Exercise prompt. In the records below, find the line that contains "intros [= <- _].", then transcribe it and every later line exactly, stopping at the final line.

Dataset extract.
(** * joule-profiler: the example workload [examples/programs/workload.py]

    A shallow embedding of the prime-search workload and of its command-line
    entry point, with the properties its specification states.

    - [Binary64]: the double-precision arithmetic behind [int(num ** 0.5)].
    - [Py]: the state-and-exception monad the program runs in (standard
      output, standard error, raised exceptions), [range], [for] loops,
      [int(str)].
    - [Argparse]: the command-line parser as [main] configures it.
    - [Workload]: [find_primes] and [main], statement by statement.
    - [Reference]: the sieve the specification compares the search with.
    - [Notions], the [...Facts] modules: what the proofs need.
    - The properties, one theorem per claim of the specification. *)

From Stdlib Require Import ZArith Lia List Bool String Ascii Znumtheory Sorted.
From Stdlib Require Import DecimalString DecimalPos.
Import ListNotations.
Local Open Scope Z_scope.

(* ================================================================== *)
(** ** IEEE 754 binary64, as far as [int(num ** 0.5)] needs it *)
(* ================================================================== *)

Module Binary64.

(** A finite, non-negative double: the value [mant * 2^exp] with
    [mant < 2^53].  Only non-negative values occur in the workload, since
    [range(2, limit)] yields [num >= 2]. *)
Record float : Type := mkfloat { mant : Z; exp : Z }.
Lemma resolve_cases_witness :
  let result c :=
    {| detector := new_ContainerDetector; confidence := c; indicators := [];
       metadata := {| image := None; dockerfilePath := None |} |} in
  run refusing (resolve [result 0.8%Q; result 0.9%Q] default_opts)
  = Some (result 0.9%Q)
  /\ resolve [result 0.8%Q; result 0.9%Q] default_opts
     <> Done (Some (result 0.9%Q))
  /\ resolve [result 0.7%Q; result 0.8%Q] default_opts
     = Done (Some (result 0.8%Q)).
Proof.
  intros result.
  destruct (resolve_cases [result 0.8%Q; result 0.9%Q] default_opts)
    as (_ & _ & Hprompt).
  destruct (resolve_cases [result 0.7%Q; result 0.8%Q] default_opts)
    as (_ & Hplain & _).
  split; [|split].
  - rewrite Hprompt by (vm_compute; reflexivity). vm_compute. reflexivity.
  - vm_compute. discriminate.
  - apply (Hplain (result 0.8%Q) [result 0.7%Q]); vm_compute; reflexivity.
Defined.

Lemma Qltb_not_eq (a b c : Q) :
  Qltb a b = true -> Qeq_bool a c = true -> Qeq_bool b c = false.
Proof.
  unfold Qltb. intros Hlt Ha. apply negb_true_iff in Hlt.
  destruct (Qeq_bool b c) eqn:Hb; [|reflexivity].
  apply Qeq_bool_iff in Ha, Hb.
  assert (Hle : (b <= a)%Q) by (rewrite Ha, Hb; apply Qle_refl).
  apply Qle_bool_iff in Hle. congruence.
Qed.

Lemma insert_sorted_of_confidence (c : Q) (a : Detection)
    (l : list Detection) :
  of_confidence c (insert_sorted a l) = of_confidence c (a :: l).
Proof.
  unfold of_confidence. induction l as [|b l IH]; [reflexivity|].
  simpl. destruct (Qltb (confidence a) (confidence b)) eqn:E; [|reflexivity].
  simpl. rewrite IH. simpl.
  destruct (Qeq_bool (confidence a) c) eqn:Ha; [|reflexivity].
  rewrite (Qltb_not_eq _ _ _ E Ha). reflexivity.
Qed.

Lemma insert_sorted_Permutation (a : Detection) (l : list Detection) :
  Permutation (a :: l) (insert_sorted a l).
Proof.
  induction l as [|b l IH]; simpl; [reflexivity|].
  destruct (Qltb (confidence a) (confidence b)); [|reflexivity].
  rewrite <- IH. apply perm_swap.
Qed.

Lemma insert_sorted_front (a : Detection) (l : list Detection) :
  Forall (fun x => (confidence x <= confidence a)%Q) l ->
  insert_sorted a l = a :: l.
Proof.
  intros H. destruct l as [|b l]; [reflexivity|]. simpl.
  apply Forall_inv in H. apply Qle_bool_iff in H.
  unfold Qltb. rewrite H. reflexivity.
Qed.

(** X4. Sorting the results rearranges them, ranks them from the most
    confident down, and is stable: results of equal confidence keep the
    order in which the detectors reported them, and a list that is already
    ranked is left as it is. *)
Theorem sort_results_stable (results : list Detection) :
  Permutation results (sort_results results)
  /\ ranked (sort_results results)
  /\ (forall c, of_confidence c (sort_results results)
                = of_confidence c results)
  /\ (ranked results -> sort_results results = results).
Proof.
  split; [|split; [apply sort_results_ranked|split]].
  - unfold sort_results. induction results as [|a l IH]; simpl;
      [reflexivity|].
    rewrite <- insert_sorted_Permutation. constructor. exact IH.
  - intros c. unfold sort_results.
    induction results as [|a l IH]; [reflexivity|].
    simpl. rewrite insert_sorted_of_confidence.
    unfold of_confidence in *. simpl. rewrite IH. reflexivity.
  - unfold sort_results, ranked.
    induction results as [|a l IH]; intros Hr; [reflexivity|].
    apply StronglySorted_inv in Hr as [Hl Ha].
    simpl. rewrite (IH Hl). apply insert_sorted_front.
    apply Forall_forall. intros x Hx.
    exact (proj1 (List.Forall_forall _ _) Ha x (proj1 (list_elem_of_In _ _) Hx)).
Qed.
(** X26: running the action again after it created [GEMINI.md] changes
    nothing: on the file system the first run leaves, the second run finds
    the file, reports that it exists and neither writes nor adds an item.
    This relies on a written file existing afterwards. *)
Theorem X26_init_product_second_run {W : Type} `{!NodeEnv W}
    (prompt : jsstring) (now now' : Z) (w w' : W) config items :
  (∀ (w1 w2 : W) file content,
     writeFileSync w1 file content = (Normal (), w2) → existsSync w2 file = true) →
  initProductAction prompt now w config
    = (Normal (ReturnSubmitPrompt prompt), w', items) →
  initProductAction prompt now' w' config
  = (Normal (ReturnMessage MessageInfo
       (js "A GEMINI.md file already exists in this directory. No changes were made.")),
     w', []).
Proof.
  intros Hexists. unfold initProductAction. destruct config as [dir|]; [|discriminate].
  destruct (existsSync w _); [discriminate|].
  destruct (writeFileSync w _ _) as [[[]|] w1] eqn:Hwr; [|discriminate].
  intros [= <- _]. by rewrite (Hexists _ _ _ _ Hwr).
Qed.

Lemma X26_init_product_second_run_witness :
  initProductAction (js "prompt") 8
    (initProductAction (js "prompt") 7 empty_fs (Some project_dir)).1.2
    (Some project_dir)
  = (Normal (ReturnMessage MessageInfo
       (js "A GEMINI.md file already exists in this directory. No changes were made.")),
     (initProductAction (js "prompt") 7 empty_fs (Some project_dir)).1.2, []).
Proof.
  apply (X26_init_product_second_run (js "prompt") 7 8 empty_fs _ (Some project_dir)
           [mkUiItem "info"
              (js "Empty GEMINI.md created. Now initializing Go + React monolithic project...")
              7]).
  - intros w1 w2 file content. simpl. destruct (mem_writable w1); [|discriminate].
    intros [= <-]. simpl. apply orb_true_iff. right.
    apply bool_decide_eq_true. rewrite lookup_insert_eq. by eexists.
  - reflexivity.
Defined.

Lemma X24_init_product_leaves_existing_file_witness :
  initProductAction (js "prompt") 7 linux_fs None
  = (Normal (ReturnMessage MessageError (js "Configuration not available.")),
     linux_fs, []) ∧
  initProductAction (js "prompt") 7
    (mkMemFS [] {[ js "/proj/GEMINI.md" := js "notes" ]} true) (Some project_dir)
  = (Normal (ReturnMessage MessageInfo
       (js "A GEMINI.md file already exists in this directory. No changes were made.")),
     mkMemFS [] {[ js "/proj/GEMINI.md" := js "notes" ]} true, []).
Proof.
  split.
  - by apply (X24_init_product_leaves_existing_file (js "prompt") 7 linux_fs None).
  - apply (X24_init_product_leaves_existing_file (js "prompt") 7
             (mkMemFS [] {[ js "/proj/GEMINI.md" := js "notes" ]} true)
             (Some project_dir) ) with (dir := project_dir); reflexivity.
Defined.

Solution for this exercise.
  intros [= <- _]. by rewrite (Hexists _ _ _ _ Hwr).
Qed.

Lemma X26_init_product_second_run_witness :
  initProductAction (js "prompt") 8
    (initProductAction (js "prompt") 7 empty_fs (Some project_dir)).1.2
    (Some project_dir)
  = (Normal (ReturnMessage MessageInfo
       (js "A GEMINI.md file already exists in this directory. No changes were made.")),
     (initProductAction (js "prompt") 7 empty_fs (Some project_dir)).1.2, []).
Proof.
  apply (X26_init_product_second_run (js "prompt") 7 8 empty_fs _ (Some project_dir)
           [mkUiItem "info"
              (js "Empty GEMINI.md created. Now initializing Go + React monolithic project...")
              7]).
  - intros w1 w2 file content. simpl. destruct (mem_writable w1); [|discriminate].
    intros [= <-]. simpl. apply orb_true_iff. right.
    apply bool_decide_eq_true. rewrite lookup_insert_eq. by eexists.
  - reflexivity.
Defined.

Lemma X24_init_product_leaves_existing_file_witness :
  initProductAction (js "prompt") 7 linux_fs None
  = (Normal (ReturnMessage MessageError (js "Configuration not available.")),
     linux_fs, []) ∧
  initProductAction (js "prompt") 7
    (mkMemFS [] {[ js "/proj/GEMINI.md" := js "notes" ]} true) (Some project_dir)
  = (Normal (ReturnMessage MessageInfo
       (js "A GEMINI.md file already exists in this directory. No changes were made.")),
     mkMemFS [] {[ js "/proj/GEMINI.md" := js "notes" ]} true, []).
Proof.
  split.
  - by apply (X24_init_product_leaves_existing_file (js "prompt") 7 linux_fs None).
  - apply (X24_init_product_leaves_existing_file (js "prompt") 7
             (mkMemFS [] {[ js "/proj/GEMINI.md" := js "notes" ]} true)
             (Some project_dir) ) with (dir := project_dir); reflexivity.
Defined.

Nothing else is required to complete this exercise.